A vaccine against HIV - a game of chess with a deadly particle
Truly puzzling problem must be solved by scientists who design a vaccine against the human immunodeficiency virus (HIV). Why do we need a vaccine? To prepare in advance the body of the people to the meeting with a virus for which the probability of this meeting is high, especially in high-risk groups. Ideally, the immunized person in case of infection is not going to be sick because the virus is quickly neutralized by already configured on it and gain sufficient protection tools, such as specific antibodies against the virus particles and cell-killers that kill infected cells.
However, HIV is much more sophisticated than many other viruses, it is perfectly camouflaged, both due to high volatility and due to the distribution in the body. Variability hamper to develop effective antibodies and the infected cells are hiding from "killers" to secure "tank" - tissues, which is usually rarely dropped by «killer".
In one of the applications submitted for the award RUSNANOPRIZE HIV vaccine development is presented, which is in clinical trials of phase I and II has proven its safety and preliminary efficacy.
Among the many clever tricks that developers had to put in the structure to achieve the desired performance, two large blocks can be called main - efficient solutions for production of antibodies and solutions to stimulate a cellular response.
In order to "catch" the virus despite its variability, the researchers studied the structure of the major surface protein of the virus particle in detail and chose those areas that are least likely to change. Still, the virus cannot change everything in itself - in other protein machines will stop working. So, exactly these conserved regions were selected as future targets for antibody binding. In addition, immunizing particles were strictly optimized in length to increase the specificity in order to the power of soluble immune response was directed at the most sensitive area of the virus.
To improve cellular link, killer cells are specially prepared by using DNA vaccine. This is called the vector design that integrates into the genome of immune cells and makes them scream at the very first contact with the virus, "Here is an enemy, faster, kill, kill!"
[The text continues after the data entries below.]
(** * Duel visualisation generator: the dataset builder and the chart layout

    A shallow embedding of [generate_duels_viz.py].  The data frames of the
    source are lists of typed rows, the dictionaries it returns are records,
    and the exceptions it can raise are the [Err] results of a small error
    monad.  Library calls are modelled by what they do on the data the
    program hands them:

    - the client answers every request; a row of its frames has every column
      the program reads, once;
    - a pandas column of counts is a column of [option Z], [None] standing
      for NaN; [fillna(0.0)] turns [None] into [0]; the total of two counts
      wraps around as the sum of two [int64] columns does;
    - [sort_values] on several columns is a lexicographic sort that keeps
      the frame order of the rows it cannot tell apart;
    - the arrays of [create_chart] hold integer counts converted to
      float64; sums and paddings on them are exact for counts that are not
      negative and below 2^50, and are written over [Z] and [Q]: the
      statements on the bars, their labels and the horizontal axis keep to
      such counts;
    - the legend widths are computed in binary64, as the source does, with
      the kernel's primitive floats;
    - [int] of a string reads ASCII decimal literals;
    - the figure is what is handed to [savefig]; writing the file is not
      modelled. *)

From Stdlib Require Import ZArith QArith Bool List String Ascii Lia.
From Stdlib Require Import Sorting.Sorted Sorting.Permutation.
From Stdlib Require Import DecimalString DecimalPos DecimalZ.
From Stdlib Require Import Floats Uint63.
Import ListNotations.

Set Warnings "-inexact-float".

Open Scope string_scope.
Open Scope Z_scope.

(** ** The Python run time the program relies on *)

Module Py.

(** The exceptions the modelled code can raise. *)
Inductive exn : Type :=
| IndexError
| KeyError
| ValueError
| OverflowError
| OSError.

(** [IndexError] and [KeyError] derive from [LookupError]. *)
Definition is_LookupError (e : exn) : bool :=
  match e with
  | IndexError | KeyError => true
  | ValueError | OverflowError | OSError => false
  end.

Inductive result (A : Type) : Type :=
| Ok (a : A)
| Err (e : exn).
Arguments Ok {A} a.
Arguments Err {A} e.

Definition bind {A B : Type} (m : result A) (k : A -> result B) : result B :=
  match m with
  | Ok a => k a
  | Err e => Err e
  end.

Definition of_option {A : Type} (e : exn) (o : option A) : result A :=
  match o with
  | Some a => Ok a
  | None => Err e
  end.

(** [str(n)] for an integer. *)
Definition str (z : Z) : string := NilZero.string_of_int (Z.to_int z).

(** [s.replace(c, "")] for a one-character [c]. *)
Fixpoint remove_char (c : ascii) (s : string) : string :=
  match s with
  | EmptyString => EmptyString
  | String a s' =>
      if Ascii.eqb a c then remove_char c s' else String a (remove_char c s')
  end.

(** The white space that [int] skips around an ASCII literal: the space
    and the controls 9 to 13. *)
Definition is_space (a : ascii) : bool :=
  let n := N_of_ascii a in
  (N.eqb n 32 || (N.leb 9 n && N.leb n 13))%bool.

Fixpoint lstrip (s : string) : string :=
  match s with
  | String a s' => if is_space a then lstrip s' else s
  | EmptyString => EmptyString
  end.

(** Drops the white space at the end. *)
Fixpoint rstrip (s : string) : string :=
  match s with
  | EmptyString => EmptyString
  | String a s' =>
      match rstrip s' with
      | EmptyString => if is_space a then EmptyString else String a EmptyString
      | r => String a r
      end
  end.

Definition digit_of (a : ascii) : option Z :=
  let n := N_of_ascii a in
  if (N.leb 48 n && N.leb n 57)%bool then Some (Z.of_N n - 48) else None.

(** The digits of an integer literal: groups of digits separated by single
    underscores.  [after_digit] tells whether the previous character was a
    digit; the literal must end on one. *)
Fixpoint digits (acc : Z) (after_digit : bool) (s : string) : option Z :=
  match s with
  | EmptyString => if after_digit then Some acc else None
  | String a s' =>
      match digit_of a with
      | Some d => digits (10 * acc + d) true s'
      | None =>
          if (Ascii.eqb a "_" && after_digit)%bool
          then digits acc false s'
          else None
      end
  end.

(** The number of digits of a literal. *)
Fixpoint digit_count (s : string) : Z :=
  match s with
  | EmptyString => 0
  | String a s' =>
      match digit_of a with
      | Some _ => 1 + digit_count s'
      | None => digit_count s'
      end
  end.

(** [sys.int_max_str_digits], with its default value. *)
Definition int_max_str_digits : Z := 4300.

(** The literal once the sign is off: no more digits than the limit. *)
Definition literal (s : string) : option Z :=
  if int_max_str_digits <? digit_count s then None else digits 0 false s.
This integrated approach significantly increases the overall efficiency of the vaccine administered to the body. Preliminary results give us hope that the resulting effectiveness of vaccination would be enough to stop the spread of the virus in the population groups that often do not ask for professional medical help and cannot afford to buy their own medicines to treat HIV infection. I.e. It will be possible to cut off the main channel, which feeds the epidemic process in general and therefore the risk of ill this dangerous disease will significantly reduce for all of us.